13. 13 Scooby Architecture and Language Binding variables are used to provide a link to a remote service based on its type and description attributes to provide fine-grained matching. Bindings can alternate between the states of: –Discovery –Suspend –Connected

14. 14 Scooby Architecture and Language Bindings periodically check for newer and more satisfy able services to which to bind to. Variables can be used to allow dynamic comparisons in binding resolution. Event bindings extend a binding by allowing them to be activated by a single or pattern of events.

15. 15 Scooby Architecture and Language Binding syntax: –Bind X to ServiceType match { attributes* } –Attributes:: Key : Data [ operator ] –Data :: String | Variable Eg 1. Bind ptr to Printer match { location: “5a22”} – string based Eg 2. Bind ptr to Printer match { location: x } – variable based –Coupled with service attributes, service can change its characteristics during its life time depending on environmental changes.

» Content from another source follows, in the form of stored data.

Lemma swapped_all x : swapped (Z.of_nat sz) x = arr (exchange a b es) !! x.
Proof.
  pose proof (elements_exchange sz es a b Ha Hb Hes) as Hes'. unfold swapped.
  destruct (decide (p ≤ x < p + n * Z.of_nat sz)) as [Hin|Hout].
  - destruct (arr_split es x Hin) as (i & j & Hi & Hj & ->).
    rewrite !arr_lookup by (done || by rewrite length_exchange). rewrite el_exchange by lia.
    destruct (Z.eqb_spec i a) as [->|Hia].
    { rewrite decide_True by lia. f_equal. lia. }
    rewrite decide_False by (unfold elem_ptr; nia). destruct (Z.eqb_spec i b) as [->|Hib].
    { rewrite decide_True by lia. f_equal. lia. }
    by rewrite decide_False by (unfold elem_ptr; nia).
  - rewrite !decide_False by (unfold elem_ptr; nia). rewrite !arr_out by (done || by rewrite length_exchange). done.
Qed.

Lemma do_swap_run : do_swap p a b (Z.of_nat sz) (arr es) = Ret ((), arr (exchange a b es)).
Proof.
  assert (wp (do_swap p a b (Z.of_nat sz)) (arr es) (λ _ m, ∀ x, m !! x = swapped (Z.of_nat sz) x))
    as (m & -> & Hm)%wp_unit.
  { unfold do_swap. rewrite Nat2Z.id. apply (wp_for_each (λ k m, ∀ x, m !! x = swapped k x)); [|done|].
    - intros k m Hk. apply swap_step. lia.
    - intros x. unfold swapped. by rewrite !decide_False by lia. }
  do 2 f_equal. apply map_eq. intros x. by rewrite Hm, swapped_all.
Qed.
End swap.
End array.

(** ** Comparison functions *)

(** [cmp] is the order a comparison function implements on elements of [sz] bytes: a total
    preorder given by a strcmp()-type result. *)
Record strcmp_like (cmp : bytes → bytes → Z) : Prop := StrcmpLike {
  cmp_flip x y : 0 < cmp x y ↔ cmp y x < 0;
  cmp_trans x y z : cmp x y ≤ 0 → cmp y z ≤ 0 → cmp x z ≤ 0;
}.

(** [compare] reads the two elements and answers their order. *)
Definition implements (compare : Z → Z → M Z) (sz : nat) (cmp : bytes → bytes → Z) : Prop :=
  ∀ m a b x y, bytes_at m a x → bytes_at m b y → length x = sz → length y = sz →
    compare a b m = Ret (cmp x y, m).

(** ** Heaps *)

Section heap.
Context (cmp : bytes → bytes → Z) (Hcmp : strcmp_like cmp).
Definition le (x y : bytes) : Prop := cmp x y ≤ 0.

Lemma le_trans x y z : le x y → le y z → le x z.
Proof. apply (cmp_trans _ Hcmp). Qed.
Lemma gt_le x y : 0 < cmp x y → le y x.
Proof. intros H%(cmp_flip _ Hcmp). unfold le. lia. Qed.
Lemma le_refl x : le x x.
Proof. unfold le. destruct (Z.lt_ge_cases 0 (cmp x x)) as [H|]; [|lia]. pose proof (proj1 (cmp_flip _ Hcmp x x) H). lia. Qed.

Definition child (i j : Z) : Prop := j = 2 * i ∨ j = 2 * i + 1.

(** The first [cnt] elements are heap-ordered at the nodes from [lo] on, except that the node
    [h] may be smaller than its children, which are not larger than the parent of [h]. *)
Record hole (es : list bytes) (lo cnt h : Z) : Prop := Hole {
  hole_order i j : lo ≤ i → i ≠ h → child i j → j ≤ cnt → le (el es j) (el es i);
  hole_grand i j : lo ≤ i → child i h → child h j → j ≤ cnt → le (el es j) (el es i);
}.
Definition heap (es : list bytes) (lo cnt : Z) : Prop :=
  ∀ i j, lo ≤ i → child i j → j ≤ cnt → le (el es j) (el es i).

(** The root is the largest element. *)
Lemma heap_root es cnt : heap es 1 cnt → ∀ n j, 1 ≤ j ≤ cnt → (Z.to_nat j ≤ n)%nat → le (el es j) (el es 1).
Proof.
  intros Hh n. induction n as [|n IH]; intros j Hj Hn; [lia|].
  destruct (decide (j = 1)) as [->|]; [apply le_refl|].
  pose proof (Z.div_mod j 2 ltac:(lia)). pose proof (Z.mod_pos_bound j 2 ltac:(lia)).
  apply (le_trans _ (el es (j / 2))); [apply Hh; [lia|unfold child; lia|lia]|apply IH; lia].
Qed.

(** The node the loop body of [heapify] chooses. *)
Definition larger (es : list bytes) (cnt a max : Z) : Z :=
  if (a <=? cnt) && (0 <? cmp (el es a) (el es max)) then a else max.
Definition choose (es : list bytes) (cnt i : Z) : Z := larger es cnt (2 * i + 1) (larger es cnt (2 * i) i).

Lemma larger_spec es cnt a max :
  let r := larger es cnt a max in
  (r = max ∨ (r = a ∧ a ≤ cnt)) ∧ le (el es max) (el es r) ∧ (a ≤ cnt → le (el es a) (el es r)).
Proof.
  unfold larger. destruct (Z.leb_spec a cnt), (Z.ltb_spec 0 (cmp (el es a) (el es max))); cbn [andb]; split_and!;
    auto using le_refl, gt_le; lia.
Qed.

Lemma choose_spec es cnt i : 1 ≤ i →
  (choose es cnt i = i ∨ (child i (choose es cnt i) ∧ choose es cnt i ≤ cnt)) ∧
  le (el es i) (el es (choose es cnt i)) ∧
  ∀ j, child i j → j ≤ cnt → le (el es j) (el es (choose es cnt i)).
Proof.
  intros Hi. unfold choose, child. destruct (larger_spec es cnt (2 * i) i) as (H1 & H2 & H3).
  destruct (larger_spec es cnt (2 * i + 1) (larger es cnt (2 * i) i)) as (H4 & H5 & H6). split_and!.
  - lia.
  - by eapply le_trans.
  - intros j [->| ->] Hj; [|by apply H6]. eapply le_trans; [by apply H3|done].
Qed.

Lemma hole_done es lo cnt h : 1 ≤ h → hole es lo cnt h → choose es cnt h = h → heap es lo cnt.
Proof.
  intros Hh [Ho _] E i j Hi Hc Hj. destruct (decide (i = h)) as [->|]; [|by apply Ho].
  destruct (choose_spec es cnt h Hh) as (_ & _ & H). rewrite E in H. by apply H.
Qed.

Lemma hole_step es lo cnt h : 1 ≤ lo ≤ h → cnt ≤ Z.of_nat (length es) → h ≤ cnt → hole es lo cnt h →
  choose es cnt h ≠ h → hole (exchange h (choose es cnt h) es) lo cnt (choose es cnt h).
Proof.
  intros Hlo Hcnt Hh [Ho Hg] Hne. destruct (choose_spec es cnt h ltac:(lia)) as ([?|[Hc Hm]] & Hle & Hmax); [done|].
  set (m := choose es cnt h) in *.
  assert (h < m) by (unfold child in Hc; lia).
  split; intros i j.
  - intros Hi Him Hij Hj. rewrite !el_exchange by (unfold child in *; lia).
    assert (j ≠ h ∨ child i h) by (destruct (decide (j = h)) as [->|]; auto).
    destruct (Z.eqb_spec i h) as [->|Hih].
    + rewrite (proj2 (Z.eqb_neq j h)) by (unfold child in *; lia).
      destruct (Z.eqb_spec j m) as [->|]; [done|by apply Hmax].
    + rewrite (proj2 (Z.eqb_neq i m)) by done. destruct (Z.eqb_spec j h) as [->|Hjh]; [by apply Hg|].
      destruct (Z.eqb_spec j m) as [->|]; [unfold child in *; lia|by apply Ho].
  - intros Hi Him Hmj Hj. rewrite !el_exchange by (unfold child in *; lia).
    assert (i = h) as -> by (unfold child in *; lia). rewrite Z.eqb_refl.
    rewrite (proj2 (Z.eqb_neq j h)), (proj2 (Z.eqb_neq j m)) by (unfold child in *; lia).
    apply Ho; [lia|lia|done|done].
Qed.
End heap.

(** [es'] rearranges the first [cnt] elements of [es]. *)
Record rearranged (cnt : Z) (es es' : list bytes) : Prop := Rearranged {
  re_perm : es' ≡ₚ es;
  re_above j : cnt < j → el es' j = el es j;
  re_below (P : bytes → Prop) : (∀ j, 1 ≤ j ≤ cnt → P (el es j)) → ∀ j, 1 ≤ j ≤ cnt → P (el es' j);
}.

#[global] Instance rearranged_preorder cnt : PreOrder (rearranged cnt).
Proof.
  split; [by intros es; split|]. intros es1 es2 es3 [P1 A1 B1] [P2 A2 B2]. split.
  - by etrans.
  - intros j Hj. by rewrite A2, A1.
  - intros P HP. by apply B2, B1.
Qed.

Lemma rearranged_exchange cnt es i j : 1 ≤ i ≤ cnt → 1 ≤ j ≤ cnt → cnt ≤ Z.of_nat (length es) →
  rearranged cnt es (exchange i j es).
Proof.
  intros Hi Hj Hc. split.
  - apply exchange_perm; lia.
  - intros k Hk. rewrite el_exchange by lia. rewrite (proj2 (Z.eqb_neq k i)), (proj2 (Z.eqb_neq k j)) by lia. done.
  - intros P HP k Hk. rewrite el_exchange by lia. destruct (k =? i), (k =? j); apply HP; lia.
Qed.

Lemma rearranged_length cnt es es' : rearranged cnt es es' → length es' = length es.
Proof. intros H. by rewrite (re_perm _ _ _ H). Qed.
Lemma rearranged_elements cnt sz es es' : rearranged cnt es es' → elements sz es → elements sz es'.
Proof. intros H. unfold elements. by rewrite (re_perm _ _ _ H). Qed.

(** ** The sort *)

Section sort.
Context (compare : Z → Z → M Z) (cmp : bytes → bytes → Z) (sz : nat) (p : Z) (m0 : mem).
Context (Hsz : (0 < sz)%nat) (Hp : 0 < p) (Hcmp : strcmp_like cmp) (Himpl : implements compare sz cmp).
Abbreviation A := (arr p m0).
Abbreviation size := (Z.of_nat sz).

16. 16 Scooby Architecture and Language Dynamic Binding Example: Bind ptr to Printer match { location: “5a22” & status: printer_status } In the corresponding printer service the characteristics/attribute section would be defined as: { status: printer_status; } Where printer_status is defined as a service attribute within the service, and can be altered during the services’ lifetime. i.e. the service description will alter dynamically depending on the status of the printer.

17. 17 Scooby Architecture and Language Event Binding Syntax: –Bind X to Event match { attributes* } –Binding is triggered once an event, or set of events have been received. –Triggers the corresponding notification handler.

18. 18 Scooby Example 1 PDF to PS Printer Composition service PDFPrinter { bind ptr as printer match { location : “5a22” & printertype: “ps” } bind converter as pdf2ps match { } { location : "5a22" } { public void print( blob file ) { if( file is "PDF" ) { file = converter.convert(file) } ptr.print(file) } } when bindexception { reporterror( "error occurred" ) terminate }

19. 19 Scooby Example 2 Telephone Composition service myTelephoneLightComposition { bind cd as cdplayer match { location: "frontroom" } bind lighting as lightingcontroller match { location: "frontroom" } bind noPhone as event match { implements: "telephone" & status: "hungup" } bind phoneInUse as event match { implements: "telephone" & status: "ringing" } { location:“frontroom" } { int lightingLevel int volumeLevel } { on notification( phoneInUse ) { volumeLevel = cd.getVolume() lightingLevel = lighting.getBrightness() cd.setVolume( 0 ) lighting.turnLightsOn() } on notification( noPhone ) { lighting.setBrightness( lightingLevel ) cd.setVolume( volumeLevel ) } } when bindexception { reporterror( "Binding exception occurred..." ) }

20. 20 Contributions Multiple facets to solution: –Late dynamic binding variables. –Service attributes and variables to alter service capability over lifetime. –Fuzzy matching of service attributes. –Specialised composition language dedicated to this task, independent on the underlying system. –Decentralised version based on Elvin message notification system.